● PROBLEM DESCRIPTION: Some lines in the material below hold the word "unfold". Copy all of them.

● SUPPLIED RECORDS:
Ltac panic_free := repeat first [ panic_step | solve [eauto with rust] | solve [apply no_panic_index; lia]
  | solve [apply no_panic_slice; lia] | solve [apply no_panic_slice_from; lia]
  | solve [apply no_panic_be16_at; lia] | solve [apply no_panic_copy_at; lia] ].

(** ** Maps *)
Lemma size_delete_le {K V} `{Countable K} (m : gmap K V) k : (size (delete k m) <= size m)%nat.
Proof.
  destruct (m !! k) as [v|] eqn:Hk.
  - rewrite map_size_delete_Some by eauto. lia.
  - by rewrite delete_id.
Qed.

(** ** [slice::chunks] *)

(** The fuel is the length of the slice. *)
Fixpoint chunks_fuel (fuel stride : nat) (l : list byte) : list (list byte) :=
  match fuel, l with
  | _, [] => []
  | O, _ => []
  | S fuel', _ => take stride l :: chunks_fuel fuel' stride (drop stride l)
  end.
Definition chunks (stride : N) (l : list byte) : list (list byte) :=
  chunks_fuel (length l) (N.to_nat stride) l.

Lemma chunks_fuel_lookup fuel stride l (i : nat) :
  (0 < stride)%nat -> (length l <= fuel)%nat ->
  chunks_fuel fuel stride l !! i =
  if decide (i * stride < length l)%nat then Some (take stride (drop (i * stride) l)) else None.
Proof.
  intros Hst. revert l i. induction fuel as [|fuel IH]; intros l i Hf.
  { destruct l; [|cbn in Hf; lia]. cbn. case_decide; [lia|done]. }
  destruct l as [|b l].
  { cbn. case_decide; [lia|done]. }
  cbn [chunks_fuel]. destruct i as [|i]; cbn [lookup list_lookup].
  - by rewrite decide_True by (cbn; lia).
  - change ((chunks_fuel fuel stride (drop stride (b :: l))) !! i =
      if decide (S i * stride < length (b :: l))%nat
      then Some (take stride (drop (S i * stride) (b :: l))) else None).
    rewrite IH by (rewrite length_drop; cbn in *; lia). rewrite drop_drop, length_drop.
    replace (S i * stride)%nat with (stride + i * stride)%nat by lia.
    destruct (decide (i * stride < length (b :: l) - stride)%nat),
      (decide (stride + i * stride < length (b :: l))%nat); try done; lia.
Qed.

(** The bytes of fragment [index]. *)
Definition chunk (frame : list byte) (stride index : N) : list byte :=
  take (N.to_nat stride) (drop (N.to_nat (index * stride)) frame).
Lemma chunks_lookup stride l i :
  0 < stride ->
  chunks stride l !! N.to_nat i = if i * stride <? lenN l then Some (chunk l stride i) else None.
Proof.
  intros Hs. unfold chunks, chunk. rewrite chunks_fuel_lookup by lia. unfold lenN.
  rewrite N2Nat.inj_mul.
  destruct (decide _), (N.ltb_spec (i * stride) (N.of_nat (length l))); try done; lia.
Qed.
Lemma chunk_len frame stride i :
  lenN (chunk frame stride i) = N.min stride (lenN frame - i * stride).
Proof. unfold chunk. rewrite lenN_take, lenN_drop. done. Qed.

Lemma div_ceil_lt a b i : 0 < b -> (i < div_ceil a b <-> i * b < a).
Proof.
  intros Hb. pose proof (div_ceil_spec a b Hb) as [H1 H2]. split; intros Hi; nia.
Qed.

Lemma length_chunks stride l : 0 < stride -> lenN (chunks stride l) = div_ceil (lenN l) stride.
Proof.
  intros Hs. apply N.le_antisymm.
  - apply N.le_ngt. intros Hlt. pose proof (chunks_lookup stride l (div_ceil (lenN l) stride) Hs) as Hl.
    destruct (lookup_lt_is_Some_2 (chunks stride l) (N.to_nat (div_ceil (lenN l) stride))) as [c Hc];
      [unfold lenN in *; lia|].
    rewrite Hc in Hl. destruct (N.ltb_spec (div_ceil (lenN l) stride * stride) (lenN l)) as [Hd|]; [|done].
    apply div_ceil_lt in Hd; [lia|done].
  - apply N.le_ngt. intros Hlt. pose proof (chunks_lookup stride l (lenN (chunks stride l)) Hs) as Hl.
    apply div_ceil_lt, N.ltb_lt in Hlt; [|done]. rewrite Hlt in Hl. apply lookup_lt_Some in Hl.
    unfold lenN in Hl. lia.
Qed.
Lemma concat_chunks_fuel fuel stride l : (0 < stride)%nat -> (length l <= fuel)%nat -> concat (chunks_fuel fuel stride l) = l.
Proof.
  intros Hs. revert l. induction fuel as [|fuel IH]; intros [|b l] Hl; cbn [chunks_fuel]; try done; [cbn in Hl; lia|].
  cbn [concat]. rewrite IH; [apply take_drop|]. rewrite length_drop. cbn in *. lia.
Qed.
Lemma concat_chunks stride l : 0 < stride -> concat (chunks stride l) = l.
Proof. intros Hs. apply concat_chunks_fuel; lia. Qed.
Lemma chunks_fuel_concat fuel stride ls :
  (0 < stride)%nat -> Forall (fun c => length c = stride) ls -> (length (concat ls) <= fuel)%nat ->
  chunks_fuel fuel stride (concat ls) = ls.
Proof.
  intros Hs Hls. revert fuel. induction Hls as [|c ls Hc _ IH]; intros fuel Hf; cbn [concat] in *.
  { by destruct fuel. }
  rewrite length_app in Hf. destruct fuel as [|fuel]; [lia|]. destruct c as [|b c]; [cbn in Hc; lia|].
  change (chunks_fuel (S fuel) stride ((b :: c) ++ concat ls)) with
    (take stride ((b :: c) ++ concat ls) :: chunks_fuel fuel stride (drop stride ((b :: c) ++ concat ls))).
  rewrite <-Hc, take_app_length, drop_app_length, Hc, IH; [done|]. cbn in Hf. lia.
Qed.
Lemma chunks_concat stride ls : 0 < stride -> Forall (fun c => lenN c = stride) ls -> chunks stride (concat ls) = ls.
Proof.
  intros Hs Hls. apply chunks_fuel_concat; [lia| |done]. eapply Forall_impl; [exact Hls|]. unfold lenN. cbn. lia.
Qed.
(** The chunks of a slice of exactly [k] strides are all full. *)
Lemma chunks_full stride k l :
  0 < stride -> lenN l = k * stride -> Forall (fun c => lenN c = stride) (chunks stride l).
Proof.
  intros Hs Hl. apply Forall_lookup. intros i c Hi. rewrite <-(Nat2N.id i), chunks_lookup in Hi by done.
  destruct (N.ltb_spec (N.of_nat i * stride) (lenN l)); [|done]. injection Hi as <-. rewrite chunk_len, Hl.
  assert (N.of_nat i + 1 <= k) by nia. nia.
Qed.
Lemma app_field {A} (x y a b : list A) : lenN x = lenN y -> x ++ a = y ++ b -> x = y /\ a = b.
Proof. unfold lenN. intros Hl He. apply app_inj_1 in He; [done|lia]. Qed.

(** ** Self-delimiting encodings

    [f] delimits the values in [P]: where an encoding ends, and which value it
    encodes, can be read off any concatenation that starts with it. *)
Definition delimits {A} (P : A -> Prop) (f : A -> list byte) : Prop :=
  forall x y a b, P x -> P y -> f x ++ a = f y ++ b -> x = y /\ a = b.

Lemma delimits_inj {A} P (f : A -> list byte) x y : delimits P f -> P x -> P y -> f x = f y -> x = y.
Proof. intros Hf Hx Hy He. destruct (Hf x y [] []) as [-> _]; [done|done|by rewrite He|done]. Qed.
Lemma delimits_fixed n : delimits (fun l => lenN l = n) (fun l => l).
Proof. intros x y a b Hx Hy. apply app_field. congruence. Qed.
Lemma delimits_be n : delimits (fun v => v < 256 ^ N.of_nat n) (to_be n).
Proof.
  intros x y a b Hx Hy He. apply app_field in He as [He Ha]; [|by rewrite !lenN_to_be].
  split; [by apply (to_be_inj n)|done].
Qed.
Lemma be8_width v : v <= U64_MAX -> v < 256 ^ N.of_nat 8.
Proof. change (256 ^ N.of_nat 8) with (U64_MAX + 1). lia. Qed.
Lemma be4_width v : v <= U32_MAX -> v < 256 ^ N.of_nat 4.
Proof. change (256 ^ N.of_nat 4) with (U32_MAX + 1). lia. Qed.
Lemma delimits_prefixed : delimits (fun l => lenN l <= U32_MAX) (fun l => to_be 4 (lenN l) ++ l).
Proof.
  intros x y a b Hx Hy He. rewrite <-!app_assoc in He.
  destruct (delimits_be 4 _ _ _ _ (be4_width _ Hx) (be4_width _ Hy) He) as [Hl Hr]. by apply app_field.
Qed.
Lemma delimits_list {A} P (f : A -> list byte) :
  delimits P f -> delimits (fun l => lenN l <= U32_MAX /\ Forall P l) (fun l => to_be 4 (lenN l) ++ concat (f <$> l)).
Proof.
  intros Hf x y a b [Hx HFx] [Hy HFy] He. rewrite <-!app_assoc in He.
  destruct (delimits_be 4 _ _ _ _ (be4_width _ Hx) (be4_width _ Hy) He) as [Hl Hr]. clear Hx Hy He.
  revert y HFy Hl Hr. induction HFx as [|u x Hu _ IH]; intros [|v y] HFy Hl Hr; try done.
  apply Forall_cons in HFy as [Hv HFy]. cbn in Hr. rewrite <-!app_assoc in Hr.
  apply Hf in Hr as [-> Hr]; [|done..]. destruct (IH y HFy) as [-> ->]; [|done|done].
  rewrite !lenN_cons in Hl. lia.
Qed.
(** Two parts of one value, each self-delimiting. *)
Lemma delimits_app {A B} (P : A -> Prop) (Q : B -> Prop) f g x x' y y' a b :
  delimits P f -> delimits Q g -> P x -> P x' -> Q y -> Q y' ->
  (f x ++ g y) ++ a = (f x' ++ g y') ++ b -> x = x' /\ y = y' /\ a = b.
Proof.
  intros Hf Hg Hx Hx' Hy Hy' He. rewrite <-!app_assoc in He. apply Hf in He as [-> He]; [|done..].
  by apply Hg in He as [-> ->].
Qed.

● RESPONSE:
  intros Hs. unfold chunks, chunk. rewrite chunks_fuel_lookup by lia. unfold lenN.
Proof. unfold chunk. rewrite lenN_take, lenN_drop. done. Qed.
      [unfold lenN in *; lia|].
    unfold lenN in Hl. lia.
  intros Hs Hls. apply chunks_fuel_concat; [lia| |done]. eapply Forall_impl; [exact Hls|]. unfold lenN. cbn. lia.
Proof. unfold lenN. intros Hl He. apply app_inj_1 in He; [done|lia]. Qed.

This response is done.